- **Directions for this task**
Show every line from the data below that includes "Record".

═══ Data extracts

(* ===== verification/Sync.v ===== *)
(** Ordering threads with a mutex and a condition variable.

    [Module OneTwoThree] models
    [src/books/ldxcfwqbc/02_thread_synchronization/onetwothree.cpp] and
    [Module CondVar] [.../condition_variable.cpp], as programs of Monitor.v with
    finitely many states, which are all visited by computation; [Module
    CountDownLatch] models [.../count_down_latch.cpp] in the same way. *)

From S2P Require Import Prelude Monitor.

(** * onetwothree.cpp *)

Module OneTwoThree.
(** The two flags and what was printed; mutex 0 is [m], condition variable 0 is
    [cv]. *)
Record state := mk_state { a_finish : bool; b_finish : bool; out : list nat }.

#[global] Instance state_eq_dec : EqDecision state.
Proof. solve_decision. Defined.

Definition print (n : nat) (k : nat) : instr state nat :=
  Act (λ s, Some (mk_state (a_finish s) (b_finish s) (out s ++ [n]), k)).

(** Thread 0 is [a], 1 is [b], 2 is [c] and 3 is [main], which only joins.
    [cv.wait (ul, p)] is [while (!p()) cv.wait (ul)]. *)
Definition a (l : nat) : instr state nat :=
  match l with
  | 0 => Lock 0 1
  | 1 => print 1 2
  | 2 => Act (λ s, Some (mk_state true (b_finish s) (out s), 3))
  | 3 => Unlock 0 4
  | 4 => NotifyAll 0 5
  | _ => Halt
  end.
Definition b (l : nat) : instr state nat :=
  match l with
  | 0 => Lock 0 1
  | 1 => Act (λ s, Some (s, if a_finish s then 3 else 2))
  | 2 => WaitOn 0 0 1
  | 3 => print 2 4
  | 4 => Act (λ s, Some (mk_state (a_finish s) true (out s), 5))
  | 5 => Unlock 0 6
  | 6 => NotifyAll 0 7
  | _ => Halt
  end.
Definition c (l : nat) : instr state nat :=
  match l with
  | 0 => Lock 0 1
  | 1 => Act (λ s, Some (s, if b_finish s then 3 else 2))
  | 2 => WaitOn 0 0 1
  | 3 => print 3 4
  | 4 => Act (λ s, Some (mk_state (a_finish s) true (out s), 5))
  | 5 => Unlock 0 6
  | 6 => NotifyAll 0 7
  | _ => Halt
  end.
Definition main (l : nat) : instr state nat :=
  match l with
  | 0 => Join 2 1
  | 1 => Join 1 2
  | 2 => Join 0 3
  | _ => Halt
  end.
Definition code (i : nat) : nat → instr state nat :=
  match i with 0 => a | 1 => b | 2 => c | _ => main end.

Definition start : config state nat :=
  started (mk_state false false []) 1 [0; 0; 0; 0].

(** The output so far is a prefix of 1, 2, 3; when nothing moves any more every
    thread has returned and everything is printed. *)
Definition in_order (s : config state nat) : bool :=
  existsb (λ n, bool_decide (out (shared s) = take n [1; 2; 3])) (seq 0 4) &&
  (negb (stuck code s) ||
   (all_halted code s && bool_decide (out (shared s) = [1; 2; 3]))).
End OneTwoThree.

(** * condition_variable.cpp *)

Module CondVar.
Record state := mk_state { data : string; ready : bool; processed : bool }.

#[global] Instance state_eq_dec : EqDecision state.
Proof. solve_decision. Defined.

(** Thread 0 is [main], from the creation of the worker on; thread 1 is
    [worker_thread]. *)
Definition main (l : nat) : instr state nat :=
  match l with
  | 0 => Act (λ s, Some (mk_state "raw data" (ready s) (processed s), 1))
  | 1 => Lock 0 2
  | 2 => Act (λ s, Some (mk_state (data s) true (processed s), 3))
  | 3 => Unlock 0 4
  | 4 => NotifyAll 0 5
  | 5 => Lock 0 6
  | 6 => Act (λ s, Some (s, if processed s then 8 else 7))
  | 7 => WaitOn 0 0 6
  | 8 => Unlock 0 9
  | 9 => Join 1 10
  | _ => Halt
  end.
Definition worker_thread (l : nat) : instr state nat :=
  match l with
  | 0 => Lock 0 1
  | 1 => Act (λ s, Some (s, if ready s then 3 else 2))
  | 2 => WaitOn 0 0 1
  | 3 => Act (λ s, Some (mk_state "processed data" (ready s) (processed s), 4))
  | 4 => Act (λ s, Some (mk_state (data s) (ready s) true, 5))
  | 5 => Unlock 0 6
  | 6 => NotifyAll 0 7
  | _ => Halt
  end.
Definition code (i : nat) : nat → instr state nat :=
  match i with 0 => main | _ => worker_thread end.

Definition start : config state nat :=
  started (mk_state "" false false) 1 [0; 0].

(** The main thread gets past its wait only with the processed data, and when
    nothing moves any more both threads have returned. *)
Definition handed_over (s : config state nat) : bool :=
  match threads s with
  | Run pc :: _ =>
      (pc <? 8) || bool_decide (data (shared s) = "processed data"%string)
  | _ => true
  end && (negb (stuck code s) || all_halted code s).
End CondVar.

(** * count_down_latch.cpp *)

Module CountDownLatch.
Inductive product : Type := NotWorked | Worked | Cleaned.

(** The two latches' [_count], the jobs' products, and the products the main
    thread has printed.  Mutex and condition variable 0 belong to [work_done],
    1 to [start_clean_up]. *)
Record state := mk_state {
  work_done : Z; start_clean_up : Z; products : list product;
  printed : list product
}.

#[global] Instance product_eq_dec : EqDecision product.
Proof. solve_decision. Defined.
#[global] Instance state_eq_dec : EqDecision state.
Proof. solve_decision. Defined.

Definition get_count (latch : nat) (s : state) : Z :=
  match latch with 0 => work_done s | _ => start_clean_up s end.
Definition set_count (latch : nat) (v : Z) (s : state) : state :=
  match latch with
  | 0 => mk_state v (start_clean_up s) (products s) (printed s)
  | _ => mk_state (work_done s) v (products s) (printed s)
  end.
Definition set_product (j : nat) (p : product) (s : state) : state :=
  mk_state (work_done s) (start_clean_up s) (<[j := p]> (products s)) (printed s).
Definition print_product (j : nat) (s : state) : option state :=
  p ← products s !! j;
  Some (mk_state (work_done s) (start_clean_up s) (products s) (printed s ++ [p])).

(** A label is a position in a function and the value of its local variable. *)
Definition label : Type := nat * Z.

(** [Latch::count_down] on [latch], from position [p] to [p + 5]: [--_count] is a
    load and a store of a [size_t]. *)
Definition count_down (latch p : nat) (l : label) : instr state label :=
  match l.1 - p with
  | 0 => Lock latch (1 + p, 0%Z)
  | 1 => Act (λ s, Some (s, (2 + p, get_count latch s)))
  | 2 => let c := u64 (l.2 - 1) in
         Act (λ s, Some (set_count latch c s, (3 + p, 0%Z)))
  | 3 => Act (λ s, Some (s, (if (get_count latch s =? 0)%Z then 4 + p else 5 + p, 0%Z)))
  | 4 => NotifyAll latch (5 + p, 0%Z)
  | _ => Unlock latch (6 + p, 0%Z)
  end.
(** [Latch::wait] on [latch], from position [p] to [p + 3]. *)
Definition wait (latch p : nat) (l : label) : instr state label :=
  match l.1 - p with
  | 0 => Lock latch (1 + p, 0%Z)
  | 1 => Act (λ s, Some (s, (if (get_count latch s >? 0)%Z then 2 + p else 3 + p, 0%Z)))
  | 2 => WaitOn latch latch (1 + p, 0%Z)
  | _ => Unlock latch (4 + p, 0%Z)
  end.

(** [work (jobs[j])] *)
Definition work (j : nat) (l : label) : instr state label :=
  if l.1 <? 1 then Act (λ s, Some (set_product j Worked s, (1, 0%Z)))
  else if l.1 <? 7 then count_down 0 1 l
  else if l.1 <? 11 then wait 1 7 l
  else if l.1 <? 12 then Act (λ s, Some (set_product j Cleaned s, (12, 0%Z)))
  else Halt.

(** [main], from the creation of the jobs on; [n] jobs, numbered from 1. *)
Definition main (n : nat) (l : label) : instr state label :=
  let next := (1 + l.1, 0%Z) in
  let print j := Act (λ s, (λ s', (s', next)) <$> print_product j s) in
  if l.1 <? 4 then wait 0 0 l
  else if l.1 <? 4 + n then print (l.1 - 4)
  else if l.1 <? 10 + n then count_down 1 (4 + n) l
  else if l.1 <? 10 + 2 * n then Join (1 + (l.1 - (10 + n))) next
  else if l.1 <? 10 + 3 * n then print (l.1 - (10 + 2 * n))
  else Halt.

Definition code (n i : nat) : label → instr state label :=
  match i with 0 => main n | S j => work j end.

Definition start (n : nat) : config state label :=
  started (mk_state (Z.of_nat n) 1 (replicate n NotWorked) []) 2
    (replicate (1 + n) (0, 0%Z)).

(** What is printed is first all jobs worked, then all jobs cleaned. *)
Definition in_phases (n : nat) (s : config state label) : bool :=
  let all := replicate n Worked ++ replicate n Cleaned in
  existsb (λ k, bool_decide (printed (shared s) = take k all)) (seq 0 (1 + 2 * n)) &&
  (negb (stuck (code n) s) ||
   (all_halted (code n) s && bool_decide (printed (shared s) = all))).
End CountDownLatch.

(** * Properties *)

(** Whatever the schedule and the spurious wake-ups, onetwothree.cpp prints
    1, 2, 3 in this order, its three threads never deadlock, and when no thread
    can move all have returned with everything printed. *)
Theorem one_two_three_in_order s :
  rtc (mon_step OneTwoThree.code) OneTwoThree.start s →
  OneTwoThree.in_order s = true ∧ ∀ ch, exec OneTwoThree.code ch s ≠ Undefined.
Proof.
  intros Hr.
  apply (verified_sound OneTwoThree.code Z.of_nat OneTwoThree.in_order OneTwoThree.start
           (states_of OneTwoThree.code Z.of_nat 1000 OneTwoThree.start)) in Hr as (? & ?);
    [done|vm_compute; reflexivity].
Qed.

(** In condition_variable.cpp the main thread goes on only after the worker
    has processed the data, no wake-up is lost, and both threads return. *)
Theorem cond_var_hands_over s :
  rtc (mon_step CondVar.code) CondVar.start s →
  CondVar.handed_over s = true ∧ ∀ ch, exec CondVar.code ch s ≠ Undefined.
Proof.
  intros Hr.
  apply (verified_sound CondVar.code Z.of_nat CondVar.handed_over CondVar.start
           (states_of CondVar.code Z.of_nat 1000 CondVar.start)) in Hr as (? & ?);
    [done|vm_compute; reflexivity].
Qed.

(** The position alone indexes the search. *)
Definition label_pos (l : CountDownLatch.label) : Z := Z.of_nat l.1.

(** In count_down_latch.cpp, with its three jobs and for every schedule, the
    main thread prints first all three products worked and none cleaned, then all
    three cleaned; the counters never wrap and no wake-up is lost: when nothing
    moves any more, every thread has returned with all six products printed. *)
Theorem latch_phases s :
  rtc (mon_step (CountDownLatch.code 3)) (CountDownLatch.start 3) s →
  CountDownLatch.in_phases 3 s = true ∧
  ∀ ch, exec (CountDownLatch.code 3) ch s ≠ Undefined.
Proof.
  intros Hr.
  apply (verified_sound (CountDownLatch.code 3) label_pos (CountDownLatch.in_phases 3)
           (CountDownLatch.start 3)
           (states_of (CountDownLatch.code 3) label_pos 10000 (CountDownLatch.start 3)))
    in Hr as (? & ?); [done|vm_compute; reflexivity].
Qed.

(** ** Concrete runs *)

(** Run a thread for some steps, with no [notify_one] to decide. *)
Definition go (i n : nat) : list choice := replicate n (Go i None).

(** The last thread first: [c] sleeps, [b] sleeps, [a] wakes both, [c] finds
    nothing and sleeps again. *)
Definition backwards : list choice :=
  go 2 3 ++ go 1 3 ++ go 0 5 ++ go 2 3 ++ go 1 6 ++ go 2 6 ++ go 3 3.

Lemma one_two_three_witness : ∃ s,
  run OneTwoThree.code backwards OneTwoThree.start = Some s ∧
  OneTwoThree.in_order s = true ∧ OneTwoThree.out (shared s) = [1; 2; 3].
Proof.
  eexists. split; [vm_compute; reflexivity|]. split; [|reflexivity].
  apply one_two_three_in_order, (run_rtc _ backwards). vm_compute. reflexivity.
Defined.

Definition main_first : list choice := go 1 3 ++ go 0 5 ++ go 1 6 ++ go 0 4.

Lemma cond_var_witness : ∃ s,
  run CondVar.code main_first CondVar.start = Some s ∧ CondVar.handed_over s = true.
Proof.
  eexists. split; [vm_compute; reflexivity|].
  apply cond_var_hands_over, (run_rtc _ main_first). vm_compute. reflexivity.
Defined.

(** The main thread sleeps at once; the jobs then count down one by one. *)
Definition latch_run : list choice :=
  go 0 3 ++ go 1 6 ++ go 2 6 ++ go 3 7 ++ go 0 6 ++ go 3 3.

Lemma latch_witness : ∃ s,
  run (CountDownLatch.code 3) latch_run (CountDownLatch.start 3) = Some s ∧
  CountDownLatch.in_phases 3 s = true ∧
  CountDownLatch.printed (shared s) =
    [CountDownLatch.Worked; CountDownLatch.Worked; CountDownLatch.Worked].
Proof.
  eexists. split; [vm_compute; reflexivity|]. split; [|reflexivity].
  apply latch_phases, (run_rtc _ latch_run). vm_compute. reflexivity.
Defined.
Lemma empty_new : empty (Some new_Buffer) ∧ empty (Some (bzero new_Buffer)).
Proof.
  split; (eexists; split_all; [done| |done]); (split; [|simpl; lia]); simpl.
  - apply garbage_size.
  - rewrite length_replicate. apply garbage_size.
Qed.

Lemma texts_app bs bs' : texts (bs ++ bs') = texts bs ++ texts bs'.
Proof. unfold texts. by rewrite fmap_app, concat_app. Qed.

Lemma texts_singleton p : texts [p] = text p.
Proof. apply app_nil_r. Qed.

(** The lines a buffer can hold. *)
Definition fits (l : chars) : chars :=
  if bool_decide (List.length l < SIZE)%nat then l else [].
Definition accepted (ls : list chars) : chars := List.concat (fits <$> ls).

Lemma accepted_snoc ls l : accepted (ls ++ [l]) = accepted ls ++ fits l.
Proof. unfold accepted. rewrite fmap_app, concat_app. simpl. by rewrite app_nil_r. Qed.

(** Appending a line that fits, or leaving the buffer alone. *)
Lemma buffer_append_spec b l :
  buffer_ok SIZE b → avail b > Z.of_nat (List.length l) →
  ∃ b', LogStream.append l b = Some b' ∧ buffer_ok SIZE b' ∧ content b' = content b ++ fits l.
Proof.
  intros Hok Hav. destruct (append_spec SIZE b l Hok) as (b' & ? & ? & Hc). exists b'.
  split_all; [done|done|]. rewrite Hc. f_equal. unfold fits.
  destruct (Z.gtb_spec (avail b) (Z.of_nat (List.length l))); [|lia].
  rewrite bool_decide_true; [done|]. destruct Hok. unfold avail in Hav. lia.
Qed.

Lemma empty_append_spec b l :
  empty (Some b) →
  ∃ b', LogStream.append l b = Some b' ∧ buffer_ok SIZE b' ∧ content b' = fits l.
Proof.
  intros (? & [= <-] & Hok & He). destruct (append_spec SIZE b l Hok) as (b' & ? & ? & Hc).
  exists b'. split_all; [done|done|]. rewrite Hc, He. unfold fits.
  assert (avail b = Z.of_nat SIZE) as ->.
  { destruct Hok as [Hd Hle]. unfold avail, content in *. rewrite Hd.
    apply (f_equal List.length) in He. rewrite length_take in He. simpl in He. lia. }
  destruct (Z.gtb_spec (Z.of_nat SIZE) (Z.of_nat (List.length l))).
  - by rewrite bool_decide_true by lia.
  - by rewrite bool_decide_false by lia.
Qed.
(* ===== verification/StockFactory.v ===== *)
(** The factories of shared stocks of
    [src/books/ldxcfwqbc/01_thread_safe_object_management/stock_factory.cpp] and
    [stock_factory_weak_ref.cpp].

    [shared_ptr] and [weak_ptr] are modelled by the reference counts of the
    standard library: a strong count per object, a deleter that starts when the count
    reaches zero, and [lock], which succeeds exactly when the count is not zero.  The
    deleter runs outside the mutex of the factory, so its steps interleave with the
    calls of other threads.  [None] is a use of an object that is not there. *)

From S2P Require Import Prelude.

(** A deleter in progress: before it locks the factory, inside [remove_stock] (a
    shared pointer keeps the factory alive), before [delete], and behind it, still
    holding the factory or not. *)
Inductive Phase := DLock | DErase | DDelete (holds : bool) | DRelease.
#[global] Instance Phase_eq_dec : EqDecision Phase.
Proof. solve_decision. Defined.

(** [stocks] are the [Stock] objects that exist and their names, [strong] the
    counts of the control blocks ever made, [factory] the count of the factory and
    [_stocks] its map, in which [None] is an empty weak pointer. *)
Record World := mk_World {
  factory : nat;
  _stocks : gmap string (option nat);
  stocks : gmap nat string;
  strong : gmap nat nat;
  deleters : list (nat * Phase)
}.
Lemma replaces_old (old : list nat) h h' (old' new : list nat) :
  (∀ p, p ∈ old' ↔ p ∈ old) → replaces h h' old new → replaces h h' old' new.
Proof. intros He Hr p. rewrite He. apply Hr. Qed.
End replaces.

(** The array [p] holds a text. *)
Definition has_text (h : Heap ascii) (p : nat) (s : cstr) : Prop :=
  text_ok s ∧ ∃ rest, h !! p = Some ((Some <$> s ++ [NUL]) ++ rest).

Lemma has_text_c_str h p s : has_text h p s → c_str p h = Some s.
Proof. intros [Ht [rest Hp]]. unfold c_str. rewrite Hp. by apply c_scan_text. Qed.
Lemma has_text_alloc h p s : has_text h p s → is_Some (h !! p).
Proof. intros [_ [rest Hp]]. by eexists. Qed.
Lemma has_text_frame h h' p s : has_text h p s → h' !! p = h !! p → has_text h' p s.
Proof. intros [Ht [rest Hp]] Heq. split; [done|]. exists rest. congruence. Qed.
Lemma has_text_kept h h' old new p s :
  has_text h p s → replaces h h' old new → p ∉ old → has_text h' p s.
Proof.
  intros Ht Hr Hp. apply (has_text_frame h); [done|]. destruct (Hr p) as (Hn & _ & Hs).
  apply Hs; [|done]. intros Hin. destruct (Hn Hin) as [_ [?|?]]; [done|].
  destruct (has_text_alloc _ _ _ Ht). congruence.
Qed.

(** [new char[n]] and [strcpy]. *)
Definition new_copy (n : nat) (s : cstr) (h : Heap ascii) : option (nat * Heap ascii) :=
  let '(p, h) := new_array n h in h ← strcpy p s h; Some (p, h).
Lemma new_copy_run n s h :
  text_ok s → length s < n →
  ∃ p h', new_copy n s h = Some (p, h') ∧ replaces h h' [] [p] ∧ has_text h' p s.
Proof.
  intros Hs Hn. unfold new_copy. pose proof (new_strcpy n s h Hn) as Hc.
  pose proof (new_array_fresh n h) as Hf. destruct (new_array n h) as [p h1]. simpl in Hf.
  rewrite Hc. cbn [mbind option_bind]. eexists p, _. split; [done|]. split.
  - intros q. rewrite list_elem_of_singleton. split_all.
    + intros ->. rewrite lookup_insert_eq. split; [by eexists|by right].
    + by intros _ ?%not_elem_of_nil.
    + intros ? _. by apply lookup_insert_ne.
  - split; [done|]. eexists. by rewrite lookup_insert_eq.
Qed.

(** * The interface *)

(** The store, the static counter and the output. *)
Record world := World { w_heap : Heap ascii; w_count : Z; w_out : output }.
(** What the value of an operation tells about counter and output. *)
Definition trace : Type := Z * output.
Definition trace_of (w : world) : trace := (w_count w, w_out w).

(** A class [C] whose objects hold values of type [V]. Every class has all the operations;
    where one is undefined whatever it is called with, [can_assign] or [can_show] is
    false. The first argument of [assign] says whether source and target are one object,
    which is the test every assignment begins with; [show] is what is printed of an
    object. *)
Class OwnsArrays (C V : Type) := {
  arrays : C → list nat;
  holds : Heap ascii → C → V → Prop;
  value_ok : V → Prop;
  construct : V → world → option (C * world);
  copy : C → world → option (C * world);
  destroy : C → world → option world;
  assign : bool → C → C → world → option (C * world);
  show : C → world → option string;
  can_assign : bool;
  can_show : bool;
  tells_new : V → trace → trace;
  tells_gone : V → trace → trace;
  tells_assign : V → V → trace → trace;
  value_text : V → string;
  holds_ok h o v : holds h o v → value_ok v ∧ ∀ p, p ∈ arrays o → is_Some (h !! p);
  holds_frame h h' o v : holds h o v → (∀ p, p ∈ arrays o → h' !! p = h !! p) → holds h' o v;
  construct_spec v w : value_ok v →
    ∃ o w', construct v w = Some (o, w') ∧ replaces (w_heap w) (w_heap w') [] (arrays o) ∧
      holds (w_heap w') o v ∧ trace_of w' = tells_new v (trace_of w);
  copy_spec o v w : holds (w_heap w) o v →
    ∃ o' w', copy o w = Some (o', w') ∧ replaces (w_heap w) (w_heap w') [] (arrays o') ∧
      holds (w_heap w') o' v ∧ trace_of w' = tells_new v (trace_of w);
  destroy_spec o v w : holds (w_heap w) o v →
    ∃ w', destroy o w = Some w' ∧ replaces (w_heap w) (w_heap w') (arrays o) [] ∧
      trace_of w' = tells_gone v (trace_of w);
  assign_self o w : can_assign = true → assign true o o w = Some (o, w);
  assign_spec o o2 v v2 w :
    can_assign = true → holds (w_heap w) o v → holds (w_heap w) o2 v2 →
    (∀ p, p ∈ arrays o → p ∉ arrays o2) →
    ∃ o' w', assign false o o2 w = Some (o', w') ∧
      replaces (w_heap w) (w_heap w') (arrays o) (arrays o') ∧
      holds (w_heap w') o' v2 ∧ trace_of w' = tells_assign v v2 (trace_of w);
  show_spec o v w : can_show = true → holds (w_heap w) o v → show o w = Some (value_text v)
}.

(** * The client *)

Section client.
Context {C V : Type} `{OwnsArrays C V}.

(** The operations on named objects; a line that is printed has fixed parts and texts of
    objects. *)
Inductive part := Text (s : string) | TextOf (x : nat).
Inductive command :=
| New (x : nat) (v : V) | CopyOf (x y : nat) | Assign (x y : nat) | Drop (x : nat)
| Print (line : list part).

Record state := State { world_of : world; objs : gmap nat C }.

Definition render (st : state) (p : part) : option string :=
  match p with Text s => Some s | TextOf x => o ← objs st !! x; show o (world_of st) end.
Definition print (line : string) (w : world) : world := World (w_heap w) (w_count w) (w_out w ++ [line]).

══════

- **Output for this task**
Record state := mk_state { a_finish : bool; b_finish : bool; out : list nat }.
Record state := mk_state { data : string; ready : bool; processed : bool }.
Record state := mk_state {
Record World := mk_World {
Record world := World { w_heap : Heap ascii; w_count : Z; w_out : output }.
Record state := State { world_of : world; objs : gmap nat C }.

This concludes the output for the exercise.